I have a kernel function like so:
x <- 1:100
y <- rnorm(100, mean=(x/2000)^2)
plot(x,y)
kernel <- ksmooth(x,y, kernel="normal", bandwidth=10)
print(kernel$y)
If I try to predict at a point outside of the range of x values, it will give me NaN
, because it is attempting to extrapolate beyond the data:
x <- 1:100
y <- rnorm(100, mean=(x/2000)^2)
plot(x,y)
kernel <- ksmooth(x,y, kernel="normal", bandwidth=10, x.points=c(130))
print(kernel$y)
> print(kernel$y)
[1] NA
Even when I change range.x
it doesn't budge:
x <- 1:100
y <- rnorm(100, mean=(x/2000)^2)
plot(x,y)
kernel <- ksmooth(x,y, kernel="normal", bandwidth=10, range.x=c(1,200) , x.points=c(130))
print(kernel$y)
> print(kernel$y)
[1] NA
How do I get the ksmooth
function the extrapolate beyond the data? I know this is a bad idea in theory, but in practice this issue comes up all the time.

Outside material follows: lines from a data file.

(* ===== verification/Ignore.v ===== *)
(** Ignore: which paths a backup leaves out ([fsutil/ignore.go]), on Linux.

    [path.Match] and [utf8.DecodeRuneInString] are written out as the Go
    library has them.  [MatchPattern] and [matchGlobstar] call each other with
    shorter patterns; [match_pattern] carries fuel, one more than the pattern's
    length, and [MatchPattern_unfold] shows that it never runs out. *)

From S2P Require Import Prelude GoStr.
From stdpp Require Import base list gmap strings.
From Stdlib.Strings Require Import Byte.
Local Open Scope Z_scope.

Definition IgnoreFileName : bytes := go ".ginkgo-backupignore".
Definition RestoreTmpSuffix : bytes := go ".ginkgo-backup-restore-tmp".

Definition GOOS : bytes := go "linux".
Definition caseInsensitiveFS : bool := eqs GOOS (go "windows") || eqs GOOS (go "darwin").
Definition normalizeForMatch (s : bytes) : bytes := if caseInsensitiveFS then ToLower s else s.

(** ** The ignore file *)

(** [bufio.MaxScanTokenSize]: a line of this length ends the scan. *)
Definition MaxScanTokenSize : nat := 64 * 1024.

(** What [bufio.ScanLines] delivers: the lines up to the first too long one,
    without a carriage return at the end. *)
Fixpoint scan_lines (ls : list bytes) : list bytes :=
  match ls with
  | [] => []
  | l :: ls' => if (MaxScanTokenSize <=? length l)%nat then [] else TrimSuffix l [x0d] :: scan_lines ls'
  end.

(** [ReadFile] is [os.ReadFile]; [None] is an error. *)
Definition LoadIgnoreFile (ReadFile : bytes -> option bytes) (root : bytes) : list bytes :=
  match ReadFile (FpJoin [root; IgnoreFileName]) with
  | None => []
  | Some data =>
      filter (fun line => negb (eqs line []) && negb (HasPrefix line (go "#"))) (TrimSpace <$> scan_lines (Split x0a data))
  end.

(** Both loops run over the same [seen] and append to the same result. *)
Definition MergeExcludes (sourceExcludes ignoreFilePatterns : list bytes) : list bytes :=
  uniq ∅ (sourceExcludes ++ ignoreFilePatterns).

(** ** Size filters *)

Inductive sizeOp := OpGE | OpLE | OpGT | OpLT.
Record SizeFilter := MkSizeFilter { sf_Op : sizeOp; sf_Bytes : Z }.

(** The operator at the start, and what follows it. *)
Definition parse_op (rest : bytes) : option (sizeOp * bytes) :=
  if HasPrefix rest (go ">=") then Some (OpGE, drop 2 rest)
  else if HasPrefix rest (go "<=") then Some (OpLE, drop 2 rest)
  else if HasPrefix rest (go ">") then Some (OpGT, drop 1 rest)
  else if HasPrefix rest (go "<") then Some (OpLT, drop 1 rest)
  else None.

(** The multiplier of the unit at the end, and what precedes it. *)
Definition parse_unit (rest : bytes) : Z * bytes :=
  let lower := ToLower rest in
  if HasSuffix lower (go "gb") then (2 ^ 30, take (length rest - 2) rest)
  else if HasSuffix lower (go "mb") then (2 ^ 20, take (length rest - 2) rest)
  else if HasSuffix lower (go "kb") then (2 ^ 10, take (length rest - 2) rest)
  else if HasSuffix lower (go "b") then (1, take (length rest - 1) rest)
  else (1, rest).

Definition ParseSizeFilter (s : bytes) : option SizeFilter :=
  let s := TrimSpace s in
  if negb (HasPrefix s (go "size:")) then None
  else
    '(op, rest) ← parse_op (drop 5 s);
    let rest := TrimSpace rest in
    if eqs rest [] then None
    else
      let '(multiplier, rest) := parse_unit rest in
      val ← ParseInt (TrimSpace rest);
      if (val <? 0) || ((1 <? multiplier) && (MaxInt64 `div` multiplier <? val)) then None
      else Some (MkSizeFilter op (int64 (val * multiplier))).

Definition size_matches (size : Z) (f : SizeFilter) : bool :=
  match sf_Op f with
  | OpGT => sf_Bytes f <? size
  | OpGE => sf_Bytes f <=? size
  | OpLT => size <? sf_Bytes f
  | OpLE => size <=? sf_Bytes f
  end.

Definition IsSizeExcluded (size : Z) (sizeFilters : list SizeFilter) : bool := existsb (size_matches size) sizeFilters.

(** Positive patterns, negative patterns, size filters. *)
Fixpoint SplitExcludePatterns (patterns : list bytes) : list bytes * list bytes * list SizeFilter :=
  match patterns with
  | [] => ([], [], [])
  | p :: ps =>
      let '(pos, neg, sizes) := SplitExcludePatterns ps in
      if HasPrefix p (go "!") then (pos, TrimPrefix p (go "!") :: neg, sizes)
      else match ParseSizeFilter p with
           | Some sf => (pos, neg, sf :: sizes)
           | None => (p :: pos, neg, sizes)
           end
  end.

(** ** [path.Match] *)

Definition RuneError : Z := 65533.

Definition cont (lo hi : Z) (b : byte) : bool := (lo <=? b2z b) && (b2z b <=? hi).

(** The range of the second byte of a sequence that starts with [b0]. *)
Definition second (b0 : Z) : Z * Z :=
  if b0 =? 224 then (160, 191) else if b0 =? 237 then (128, 159)
  else if b0 =? 240 then (144, 191) else if b0 =? 244 then (128, 143) else (128, 191).

(** [utf8.DecodeRuneInString]: the rune and its width. *)
Definition DecodeRune (s : bytes) : Z * nat :=
  match s with
  | [] => (RuneError, 0%nat)
  | c0 :: s1 =>
      let b0 := b2z c0 in
      let '(lo, hi) := second b0 in
      if b0 <? 128 then (b0, 1%nat)
      else if (194 <=? b0) && (b0 <? 224) then
        match s1 with
        | c1 :: _ => if cont lo hi c1 then ((b0 - 192) * 64 + (b2z c1 - 128), 2%nat) else (RuneError, 1%nat)
        | _ => (RuneError, 1%nat)
        end
      else if (224 <=? b0) && (b0 <? 240) then
        match s1 with
        | c1 :: c2 :: _ =>
            if cont lo hi c1 && cont 128 191 c2
            then ((b0 - 224) * 4096 + (b2z c1 - 128) * 64 + (b2z c2 - 128), 3%nat) else (RuneError, 1%nat)
        | _ => (RuneError, 1%nat)
        end
      else if (240 <=? b0) && (b0 <=? 244) then
        match s1 with
        | c1 :: c2 :: c3 :: _ =>
            if cont lo hi c1 && cont 128 191 c2 && cont 128 191 c3
            then ((b0 - 240) * 262144 + (b2z c1 - 128) * 4096 + (b2z c2 - 128) * 64 + (b2z c3 - 128), 4%nat)
            else (RuneError, 1%nat)
        | _ => (RuneError, 1%nat)
        end
      else (RuneError, 1%nat)
  end.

To answer your side question, looking at the code of ksmooth
, range.x
is only used when x.points
is not provided so that explains why you do not see it used. Let's look at the code in ksmooth
:
function (x, y, kernel = c("box", "normal"), bandwidth = 0.5,
range.x = range(x), n.points = max(100L, length(x)), x.points)
{
if (missing(y) || is.null(y))
stop("numeric y must be supplied.\nFor density estimation use density()")
kernel <- match.arg(kernel)
krn <- switch(kernel, box = 1L, normal = 2L)
x.points <- if (missing(x.points))
seq.int(range.x[1L], range.x[2L], length.out = n.points)
else {
n.points <- length(x.points)
sort(x.points)
}
ord <- order(x)
.Call(C_ksmooth, x[ord], y[ord], x.points, krn, bandwidth)
}
From this we see that we need to not provide x.points
to make sure that range.x
is used. If you run:
x <- 1:100
y <- rnorm(100, mean=(x/2000)^2)
plot(x,y)
kernel <- ksmooth(x,y, kernel="normal", bandwidth=10, range.x=c(1,200))
plot(kernel$x, kernel$y)
Now you'll see that your kernel is evaluated beyond 100 (although not up to 200). Increasing the bandwidth parameter allows you to get even further away from 100.